The average cost of a U.S. business trip – including air, car and hotel averaged together – in Q4 2016 fell 4 percent to $945 (from $980). This was the second consecutive quarter that the average domestic trip price has fallen and is the lowest it’s been since Q4 2013. It should also be noted that Q4 is traditionally slower for business travel and pricing falls in line with decreased demand. The average cost of an international business trip was $2,167, a 5 percent decline from Q3 2016 and nearly 4 percent lower than Q4 2015. The strong value of the U.S. dollar continued to play a significant role, much to the benefit of American business travelers.

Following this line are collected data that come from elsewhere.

(** ** C9: [RunsListCache.get] with a filter *)

(** With nothing in flight the filtered call does what C9 says: one call
    scoped to the argument, its result returned, nothing stored. *)
Lemma RunsListCache_get_filtered_quiet net w this o isRefresh arg0 :
  heap w !! this = Some o →
  cls o = RunsListCache →
  broadcastPromise o = idle →
  inflight w = [] →
  truthy arg0 = true →
  let r := net (sent w ++ [getRuns arg0]) in
  run net (RunsListCache_get this isRefresh arg0 w) =
    (match body r with inl e => Threw e | inr v => Returned (Some v) end,
     answered w (getRuns arg0) r).
Proof.
  intros H Hcls Hidle Hq Ht r. unfold RunsListCache_get. rewrite Ht.
  destruct (await_load_eq _ _ _ arg0 H) as (w1 & k & Hk & Hload & _ & Hk').
  unfold abind. rewrite Hk. cbn [bind].
  replace w1 with (world_of (load this arg0 w)) by (by rewrite Hload).
  rewrite (run_load net _ _ _ _ _ H Hidle Hq). rewrite Hcls. cbn [load_request].
  fold r. rewrite Hk'. by destruct (body r).
Qed.

(** C9 fails when a load of the same object is in flight.  The filtered
    call then only joins the waiters: no request carrying its argument is
    sent, and it returns whatever the load in flight brings. *)
Theorem filtered_get_joins_load_in_flight (w : world) (this : loc) (o : CacheObject)
    (isRefresh : bool) (arg0 : option string) :
  heap w !! this = Some o →
  isLoading (broadcastPromise o) = true →
  truthy arg0 = true →
  ∃ p w1 k,
    RunsListCache_get this isRefresh arg0 w = Await p w1 k ∧
    sent w1 = sent w ∧ inflight w1 = inflight w ∧
    heap w1 !! this = Some (with_broadcastPromise (joined p (broadcastPromise o)) o) ∧
    ∀ v w', k (inr v) w' = Ret (Some v) w'.
Proof.
  intros H Hl Ht. pose proof (lookup_lt_Some _ _ _ H) as Hlt.
  unfold RunsListCache_get. rewrite Ht.
  unfold await_load, abind. rewrite (load_eq _ _ _ _ H).
  erewrite create_eq by exact H. rewrite Hl. cbn.
  do 3 eexists. split; [reflexivity|]. cbn.
  repeat split; try done. by apply list_lookup_insert_eq.
Qed.

Lemma filtered_get_joins_load_in_flight_witness :
  let o := entry RunsListCache None 0 in
  let w := loading_n (world0 [o] 1000) 0 o (getRuns None) 1 in
  ∃ p w1 k,
    RunsListCache_get 0 false (Some "tag"%string) w = Await p w1 k ∧
    sent w1 = [getRuns None] ∧ inflight w1 = [(getRuns None, SinkBroadcast 0)] ∧
    ∀ v w', k (inr v) w' = Ret (Some v) w'.
Proof.
  intros o w.
  destruct (filtered_get_joins_load_in_flight w 0
              (with_broadcastPromise {| isLoading := true; resolvers := [0]; rejectors := [0] |} o)
              false (Some "tag"%string) eq_refl eq_refl eq_refl)
    as (p & w1 & k & H1 & H2 & H3 & _ & H5).
  exists p, w1, k. repeat split; assumption.
Defined.

(** The two orders of an unfiltered and a filtered call before the
    transport answers.  Filtered second: one request, without the filter,
    and the filtered call returns the full list.  Filtered first: the
    unfiltered call stores the filtered list as the value of the object. *)
Lemma filtered_get_scenario :
  let o := entry RunsListCache None 0 in
  let w := world0 [o] 1000 in
  let all := PRunsList [run_a; run_b; run_c] in
  let tagged := PRunsList [run_b] in
  let l1 := calls [RunsListCache_get 0 false None;
                   RunsListCache_get 0 false (Some "tag"%string)] w in
  let l2 := respond 0 {| body := inr all; at_time := 1200 |} l1 in
  let m1 := calls [RunsListCache_get 0 false (Some "tag"%string);
                   RunsListCache_get 0 false None] w in
  let m2 := respond 0 {| body := inr tagged; at_time := 1200 |} m1 in
  sent l1.2 = [getRuns None] ∧
  l2.1 = [Done (Some all); Done (Some all)] ∧
  sent l2.2 = [getRuns None] ∧
  sent m1.2 = [getRuns (Some "tag"%string)] ∧
  m2.1 = [Done (Some tagged); Done (Some tagged)] ∧
  sent m2.2 = [getRuns (Some "tag"%string)] ∧
  data <$> heap m2.2 !! 0 = Some (Some tagged) ∧
  lastUpdated <$> heap m2.2 !! 0 = Some 1200%Z.
Proof. vm_compute. repeat split; reflexivity. Qed.

(** ** C3: the cascade of [RunCache.get] and [AnalysisDataCache.get] *)

Lemma get_data_eq w this o : heap w !! this = Some o → get_data this w = Ret (data o) w.
Proof. intros H. unfold get_data, abind. by rewrite (read_eq _ _ _ H). Qed.

Lemma get_lastUpdated_eq w this o :
  heap w !! this = Some o → get_lastUpdated this w = Ret (lastUpdated o) w.
Proof. intros H. unfold get_lastUpdated, abind. by rewrite (read_eq _ _ _ H). Qed.

(** Right after [lastUpdated] has been set from the clock, the object is
    not older than [RELOAD_TIMEOUT]: without [isRefresh] the condition of the
    cascade is false. *)
Lemma cascade_condition_after_refresh w this o status (isRefresh : bool) :
  heap w !! this = Some o →
  lastUpdated o = clock w →
  ((status_isRunning (Some (PStatus status))
      &&& (lu ← get_lastUpdated this; isReloadTimeout lu))
   ||| ret isRefresh) w = Ret isRefresh w.
Proof.
  intros H Hlu. unfold orelse, andalso, status_isRunning, isReloadTimeout, now, gets,
    abind, ret. cbn.
  destruct status; cbn; [|done].
  rewrite (get_lastUpdated_eq _ _ _ H). cbn. rewrite Hlu, Z.sub_diag.
  rewrite bool_decide_eq_false_2 by (unfold RELOAD_TIMEOUT; lia). done.
Qed.

(** The statements of [RunCache.get] between the [await] of [load] and the
    final [return], for [isRefresh = false]. *)
Lemma store_without_cascade w this o sc status v :
  heap w !! this = Some o →
  (set_loaded this v;;
   t ← now;
   set_lastUpdated this t;;
   c' ← ((status_isRunning (Some (PStatus status))
            &&& (lu ← get_lastUpdated this; isReloadTimeout lu))
         ||| ret false);
   if c' then CacheObject_get sc true;; ret () else ret ()) w
  = Ret () (set_heap (<[this := with_lastUpdated (clock w)
                                  (with_data (loaded (cls o) v) o)]>) w).
Proof.
  intros H. pose proof (lookup_lt_Some _ _ _ H) as Hlt.
  unfold set_loaded, set_lastUpdated, now, gets.
  unfold abind at 1. erewrite update_eq by exact H. cbn [bind].
  unfold abind at 1. cbn [bind].
  unfold abind at 1. erewrite update_eq by (cbn; by apply list_lookup_insert_eq).
  cbn [bind]. unfold abind at 1.
  erewrite cascade_condition_after_refresh; cycle 1.
  { cbn. rewrite list_insert_insert_eq. by apply list_lookup_insert_eq. }
  { done. }
  cbn. unfold ret. f_equal. apply world_eq; cbn; try done.
  by rewrite list_insert_insert_eq.
Qed.

Lemma coupled_condition_running w this o (isRefresh : bool) :
  heap w !! this = Some o →
  (clock w - lastUpdated o > RELOAD_TIMEOUT)%Z →
  (data_is_null this
   ||| (status_isRunning (Some (PStatus true))
          &&& (lu ← get_lastUpdated this; isReloadTimeout lu))
   ||| (ret isRefresh &&& (lu ← get_lastUpdated this; isForceReloadTimeout lu))) w
  = Ret true w.
Proof.
  intros H Hold. unfold orelse, andalso, data_is_null, status_isRunning,
    isReloadTimeout, now, gets.
  unfold abind. rewrite (get_data_eq _ _ _ H). cbn.
  destruct (data o); cbn; [|done].
  rewrite (get_lastUpdated_eq _ _ _ H). cbn.
  by rewrite bool_decide_eq_true_2.
Qed.

Local Ltac coupled_get_steps this o H Hcls Hso Hne Hidle Hsidle Hq Hsd Hfresh Hold Hv :=
  unfold this_statusCache, abind at 1 2;
  rewrite (read_eq _ _ _ H); cbn [bind]; rewrite Hcls; cbn [bind ret];
  unfold abind at 1;
  rewrite (CacheObject_get_fresh _ _ _ _ Hso Hfresh); cbn [bind];
  rewrite Hsd;
  match goal with
  | |- context [set_heap ?f ?w0] =>
      let w1 := fresh "w1" in
      set (w1 := set_heap f w0) in *;
      assert (H1 : heap w1 !! this = Some o)
        by (cbn; rewrite list_lookup_insert_ne by done; exact H);
      assert (Hq1 : inflight w1 = []) by exact Hq;
      unfold abind at 1;
      rewrite (coupled_condition_running w1 this o false H1 Hold); cbn [bind];
      destruct (await_load_eq w1 this o None H1) as (w2 & k & Hk & Hload & _ & Hk');
      unfold abind at 1 2; rewrite Hk; cbn [bind];
      replace w2 with (world_of (load this None w1)) by (by rewrite Hload);
      rewrite (run_load _ _ _ _ _ _ H1 Hidle Hq1); cbn zeta;
      change (sent w1) with (sent w0); rewrite Hv, Hk'; cbn [bind];
      erewrite store_without_cascade by (cbn; exact H1); cbn [bind];
      erewrite get_data_eq
        by (cbn; apply list_lookup_insert_eq; rewrite length_insert;
            by eapply lookup_lt_Some);
      rewrite ?Hcls; reflexivity
  end.

(** C3 fails on the code: for a running status and an object older than
    [RELOAD_TIMEOUT], [get()] without [isRefresh] loads the object and stops
    there.  The transport sees the one request of the object; the status
    object is as the first [statusCache.get()] left it, used last when
    [get] was called, and [statusCache.get(true)] is not called. *)
Theorem coupled_get_skips_cascade (net : transport) (w : world) (this sc : loc)
    (o so : CacheObject) (uuid url : string) (v : payload) :
  heap w !! this = Some o →
  heap w !! sc = Some so →
  sc ≠ this →
  broadcastPromise o = idle →
  broadcastPromise so = idle →
  inflight w = [] →
  data so = Some (PStatus true) →
  needs_refresh so false (clock w) = false →
  (clock w - lastUpdated o > RELOAD_TIMEOUT)%Z →
  let req := load_request (cls o) None in
  let r := net (sent w ++ [req]) in
  body r = inr v →
  let d := loaded (cls o) v in
  let w' := set_heap (<[this := with_lastUpdated (at_time r) (with_data d o)]>)
              (answered (set_heap (<[sc := with_lastUsed (clock w) so]>) w) req r) in
  (cls o = RunCache uuid sc →
     run net (RunCache_get this false w) = (Returned d, w') ∧ d = Some v) ∧
  (cls o = AnalysisDataCache uuid url sc →
     run net (AnalysisDataCache_get this false w) = (Returned d, w')) ∧
  sent w' = sent w ++ [req] ∧
  heap w' !! sc = Some (with_lastUsed (clock w) so).
Proof.
  intros H Hso Hne Hidle Hsidle Hq Hsd Hfresh Hold req r Hv d w'.
  subst w' d r req.
  pose proof (lookup_lt_Some _ _ _ H) as Hlt.
  pose proof (lookup_lt_Some _ _ _ Hso) as Hslt.
  split; [|split; [|split]].
  - intros Hcls. split; [|by rewrite Hcls]. unfold RunCache_get.
    coupled_get_steps this o H Hcls Hso Hne Hidle Hsidle Hq Hsd Hfresh Hold Hv.
  - intros Hcls. unfold AnalysisDataCache_get.
    coupled_get_steps this o H Hcls Hso Hne Hidle Hsidle Hq Hsd Hfresh Hold Hv.
  - done.
  - cbn. rewrite list_lookup_insert_ne by done. by apply list_lookup_insert_eq.
Qed.

Lemma coupled_get_skips_cascade_witness :
  let o := entry (RunCache "a" 1) (Some (PRun run_a)) 0 in
  let so := entry (RunStatusCache "a") (Some (PStatus true)) 51000 in
  let w := world0 [o; so] 61000 in
  ∃ w', run backend (RunCache_get 0 false w) = (Returned (Some (PRun run_b)), w')
        ∧ sent w' = [getRun "a"]
        ∧ heap w' !! 1 = Some (with_lastUsed 61000 so).
Proof.
  intros o so w.
  destruct (coupled_get_skips_cascade backend w 0 1 o so "a" "" (PRun run_b))
    as (H1 & _ & H3 & H4); try reflexivity.
  - clear. lia.
  - eexists. split; [exact (proj1 (H1 eq_refl))|]. split; [exact H3|exact H4].
Defined.

(** The same call with [isRefresh]: the status is asked for again, after
    the run. *)
Lemma cascade_with_isRefresh :
  let o := entry (RunCache "a" 1) (Some (PRun run_a)) 0 in
  let so := entry (RunStatusCache "a") (Some (PStatus true)) 51000 in
  let w := world0 [o; so] 61000 in
  sent (run backend (RunCache_get 0 true w)).2 = [getRun "a"; getRunStatus "a"] ∧
  sent (run backend (RunCache_get 0 false w)).2 = [getRun "a"].
Proof. vm_compute. split; reflexivity. Qed.

(** ** Waiters of a load that succeeds *)

Lemma stored_is_stable (d : option payload) (t : Z) (o : CacheObject) :
  let o1 := with_lastUsed t (with_lastUpdated t (with_data d o)) in
  with_lastUsed t (with_lastUpdated t (with_data d o1)) = o1.
Proof. done. Qed.

Lemma wake_all_stored this v w ps ts o1 :
  parked_gets this ps ts →
  (∀ p, p ∈ ps → promises w !! p = Some (Fulfilled v)) →
  heap w !! this = Some o1 →
  with_lastUsed (clock w) (with_lastUpdated (clock w)
                             (with_data (loaded (cls o1) v) o1)) = o1 →
  wake_all ts w = (replicate (length ts) (Done (loaded (cls o1) v)), w).
Proof.
  induction 1 as [|p t ps ts (k & -> & Hk) _ IH]; intros Hp H Hfix; [done|].
  cbn [wake_all wake length replicate].
  rewrite (Hp p) by (by left). rewrite Hk.
  rewrite (after_load_ok _ _ _ _ H), Hfix. cbn [park].
  assert (Hw : set_heap (<[this := o1]>) w = w).
  { apply world_eq; cbn; try done. by apply list_insert_id. }
  rewrite Hw, IH; [done| |done|done].
  intros q Hq. apply Hp. by right.
Qed.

“There is a natural cycle in business travel, whereby the fourth quarter is typically slower than the rest of the year. However, for those companies who continued to invest in travel, they experienced far greater returns based on the overall costs,” said Gabe Rizzi, president of Travel Leaders Corporate. “We will be keeping a close eye on how those trends may shift with the start of a new year and with a new administration in the White House.”
Travel Leaders Corporate also released information on comparable hotel rates. The average total trip cost for domestic hotels fell sharply in the last quarter of 2016. However, the average nightly cost of a hotel remained on the upward trend of the last several quarters. Those competing trends indicate that business travelers spent more per night on hotel rooms and offset that by shortening the length of their stay.
Also, according to Travel Leaders Corporate’s business travel data, 22 of the top 25 cities in the country showed increases over the last three years in average nightly hotel rates. This quarter, however, colder weather affected both northern and southern cities. In Florida, the average nightly hotel rates in Fort Lauderdale, Miami, Orlando and Tampa rose an average of 15 percent from the third quarter of 2016. Most cities in northern locations were uniformly affected in Q4, with Minneapolis showing the largest decline of all locations with hotel prices 20 percent lower from Q3 2016.
“The opposing quarterly trends, based on geographic location, are understandable. The takeaway is really that the average nightly rate for hotels continues to increase,” added Rizzi. “Heading into 2017, we believe U.S. hotel rates will continue to increase, likely a mid-single digit increase. In Europe, we also anticipate hotel rates will increase slightly.”
Other key findings:
- Airline Advanced Purchase: Travel Leaders Corporate’s fourth quarter data indicates that corporate travelers are split nearly evenly in each category of advanced purchasing of airline tickets: 0-6 days before departure, 7-13 days before departure, 14-20 days before departure, and 21 or more days before departure. As a best practice, Travel Leaders Corporate recommends booking at least 14 days in advance for cost savings, and for those booking at least 21 days in advance, instead of 0-6 days, there is an average price difference of $161.
- Rental Cars: The average daily rate for car rentals nationally rose nearly 3 percent, with 15 of the top 25 markets showing increased rental rates.